§ **What is being asked**: Here is the task for the records below: repeat exactly the lines from the one with "valid_label_spec. intros Hv." to the one with "cbn in Heq.", both included, and nothing else.

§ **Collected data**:
Lemma head_take {A} n (l : list A) : 0 < n → head (take n l) = head l.
Proof. intros Hn. destruct l, n; try done; lia. Qed.

Lemma forallb_trim_end {A} (p q : A → bool) l : forallb p l = true → forallb p (trim_end q l) = true.
Proof.
  destruct (trim_end_spec q l) as (cut & Heq & _). rw {1}Heq forallb_app. by intros [? _]%andb_true_iff.
Qed.

Lemma head_trim_end {A} (p : A → bool) (l : list A) x :
  head l = Some x → trim_end p l ≠ [] → head (trim_end p l) = Some x.
Proof.
  destruct (trim_end_spec p l) as (cut & Heq & _). intros Hh Hne. rw Heq in Hh.
  by destruct (trim_end p l).
Qed.

Lemma trim_end_length {A} (p : A → bool) (l : list A) : length (trim_end p l) ≤ length l.
Proof. destruct (trim_end_spec p l) as (cut & Heq & _). rw {2}Heq length_app. lia. Qed.

Lemma sanitize_bytes value :
  ∃ bs, sanitize value = str (trim_end (λ b, negb (byte_alphanumeric b)) (take 63 bs)) ∧
    forallb label_byte bs = true ∧
    (bs = [] ∨ ∃ b, head bs = Some b ∧ byte_alphanumeric b = true) ∧
    label_char <$> drop_while (λ c, negb (is_ascii_alphanumeric c)) (chars value) =
      (λ b, String b "") <$> bs.
Proof.
  unfold sanitize. set (cs := drop_while _ (chars value)).
  destruct (label_chars_bytes cs) as (bs & Heq & Hlen & Hall & Hhead). exists bs. split_and!; [|done| |done].
  - rw Heq -fmap_take concat_singles. rw trim_end_matches_ascii; [|by apply label_bytes_ascii, forallb_take].
    done.
  - destruct (drop_while_spec (λ c, negb (is_ascii_alphanumeric c)) (chars value)) as (d & _ & _ & Hx).
    fold cs in Hx. destruct cs as [|c k]; [left; by destruct bs|]. right.
    apply (Hhead c); [done|]. specialize (Hx c k eq_refl). by apply negb_false_iff in Hx.
Qed.

Lemma sanitize_valid v : is_valid_label_value (sanitize v) = true.
Proof.
  destruct (sanitize_bytes v) as (bs & -> & Hall & Hhead & _). apply valid_label_spec.
  set (p := λ b, negb (byte_alphanumeric b)).
  destruct (trim_end_spec p (take 63 bs)) as (cut & _ & _ & Hlast & Hne).
  destruct Hhead as [-> |(b & Hb & Hba)]; [by left|]. right.
  rw -(head_take 63 bs) in Hb; [|lia].
  assert (trim_end p (take 63 bs) ≠ []) as Hn by (apply (Hne b); [done|]; unfold p; by rw Hba).
  split_and!.
  - etrans; [apply trim_end_length|]. rw length_take. lia.
  - exists b. split; [by apply head_trim_end|done].
  - destruct (last (trim_end p (take 63 bs))) as [x|] eqn:Hl; [|by apply last_None in Hl].
    exists x. split; [done|]. specialize (Hlast x eq_refl). by apply negb_false_iff in Hlast.
  - by apply forallb_trim_end, forallb_take.
Qed.

Lemma label_char_id b : label_byte b = true → label_char (String b "") = String b "".
Proof.
  unfold label_char, label_byte, is_char. rw alphanumeric_char.
  destruct (byte_alphanumeric b); [done|]. cbn [orb].
  destruct (Ascii.eqb_spec b "."); [by subst|]. destruct (Ascii.eqb_spec b "-"); [by subst|].
  destruct (Ascii.eqb_spec b "_"); [by subst|done].
Qed.

Lemma singles_inj (bs cs : list ascii) : ((λ b, String b "") <$> bs) = ((λ b, String b "") <$> cs) → bs = cs.
Proof.
  revert cs. induction bs as [|b bs IH]; intros [|c cs]; try done. cbn.
  intros [= -> H]. f_equal. by apply IH.
Qed.

Lemma sanitize_id v : is_valid_label_value v = true → sanitize v = v.
Proof.
  rw {1 3}(str_of_string v). rw valid_label_spec. intros Hv.
  destruct (sanitize_bytes v) as (bs & -> & _ & _ & Heq). rw (str_of_string v) in Heq.
  revert Hv Heq. generalize (String.list_ascii_of_string v). intros vs [-> |Hv] Heq.
  { cbn in Heq. by destruct bs. }
  destruct Hv as (Hlen & (h & Hh & Hha) & (l & Hl & Hla) & Hall).
  rw chars_ascii in Heq; [|by apply label_bytes_ascii].
  rw (drop_while_id _ _ (String h "")) in Heq; [|by destruct vs; [|injection Hh as ->]|by rw alphanumeric_char Hha].
  assert (label_char <$> ((λ b, String b "") <$> vs) = (λ b, String b "") <$> vs) as Hlc.
  { rw -list_fmap_compose. apply list_fmap_ext. intros i b Hb. cbn. apply label_char_id.
    apply (proj1 (forallb_forall _ _) Hall). apply list_elem_of_In. by eapply list_elem_of_lookup_2. }
  rw Hlc in Heq. apply singles_inj in Heq as <-. rw take_ge; [|done].
  f_equal. apply (trim_end_id _ _ l); [done|]. by rw Hla.
Qed.

(** every label value the operator derives is one the API server accepts, whatever it is
    derived from, and a value that was acceptable is left as it is: so deriving twice
    changes nothing, and a selector built from a name selects what was labelled with it. *)
Theorem label_values_are_valid (value : string) :
  is_valid_label_value (sanitize value) = true ∧
  (is_valid_label_value value = true → sanitize value = value) ∧
  sanitize (sanitize value) = sanitize value.
Proof. split_and!; [apply sanitize_valid|apply sanitize_id|apply sanitize_id, sanitize_valid]. Qed.

(** ** Resource names

    A scanner of names: at the start of a label, after an alphanumeric byte, after a dash. *)

Module Scan.
Inductive Scan : Set := Start | Alnum | Dash.
End Scan.
Abbreviation Scan := Scan.Scan.

Definition scan_step (st : Scan) (a : ascii) : option Scan :=
  if is_lower_alnum a then Some Scan.Alnum
  else if Ascii.eqb a "-" then match st with Scan.Start => None | _ => Some Scan.Dash end
  else if Ascii.eqb a "." then match st with Scan.Alnum => Some Scan.Start | _ => None end
  else None.

Fixpoint scan (st : Scan) (s : string) : option Scan :=
  match s with
  | "" => Some st
  | String a s => scan_step st a ≫= λ st, scan st s
  end.

Lemma label_scan_app st s t : scan st (s +:+ t) = scan st s ≫= λ st, scan st t.
Proof.
  revert st. induction s as [|a s IH]; intros st; [done|]. rw str_app_cons. cbn.
  destruct (scan_step st a); [apply IH|done].
Qed.

Lemma scan_then st s t st' : scan st s = Some st' → scan st (s +:+ t) = scan st' t.
Proof. rw label_scan_app. by intros ->. Qed.

(** The scanner within a label: a dot stops it. *)
Definition label_step (st : Scan) (a : ascii) : option Scan :=
  if Ascii.eqb a "." then None else scan_step st a.
Fixpoint label_scan (st : Scan) (s : string) : option Scan :=
  match s with
  | "" => Some st
  | String a s => label_step st a ≫= λ st, label_scan st s
  end.
Definition ends_alnum (o : option Scan) : bool :=
  match o with Some Scan.Alnum => true | _ => false end.

Lemma scan_step_dot st : scan_step st "." = match st with Scan.Alnum => Some Scan.Start | _ => None end.
Proof. by destruct st. Qed.

Lemma split_on_nonempty a s : split_on a s ≠ [].
Proof. destruct s as [|b s]; [done|]. cbn. destruct (Ascii.eqb a b); [done|]. by destruct (split_on a s). Qed.

(** A string cut at its dots, the first piece continuing a label. *)
Lemma scan_split st s :
  ends_alnum (scan st s) =
  match split_on "." s with
  | l :: ls => ends_alnum (label_scan st l) && forallb (λ l, ends_alnum (label_scan Scan.Start l)) ls
  | [] => false
  end.
Proof.
  revert st. induction s as [|a s IH]; intros st; [by destruct st|]. cbn [scan split_on].
  destruct (Ascii.eqb_spec a ".") as [->|Ha].
  - cbn. rw scan_step_dot. specialize (split_on_nonempty "." s) as Hne.
    destruct st; cbn; [done| |done]. rw IH. by destruct (split_on "." s).
  - assert (label_step st a = scan_step st a) as Hstep.
    { unfold label_step. by destruct (Ascii.eqb_spec a "."). }
    destruct (Ascii.eqb_spec "." a); [congruence|].
    specialize (split_on_nonempty "." s) as Hne.
    destruct (split_on "." s) as [|l ls]; [done|]. cbn. rw Hstep.
    destruct (scan_step st a) as [st'|]; [apply IH|done].
Qed.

§ **Answer to the problem**:
  rw {1 3}(str_of_string v). rw valid_label_spec. intros Hv.
  destruct (sanitize_bytes v) as (bs & -> & _ & _ & Heq). rw (str_of_string v) in Heq.
  revert Hv Heq. generalize (String.list_ascii_of_string v). intros vs [-> |Hv] Heq.
  { cbn in Heq. by destruct bs. }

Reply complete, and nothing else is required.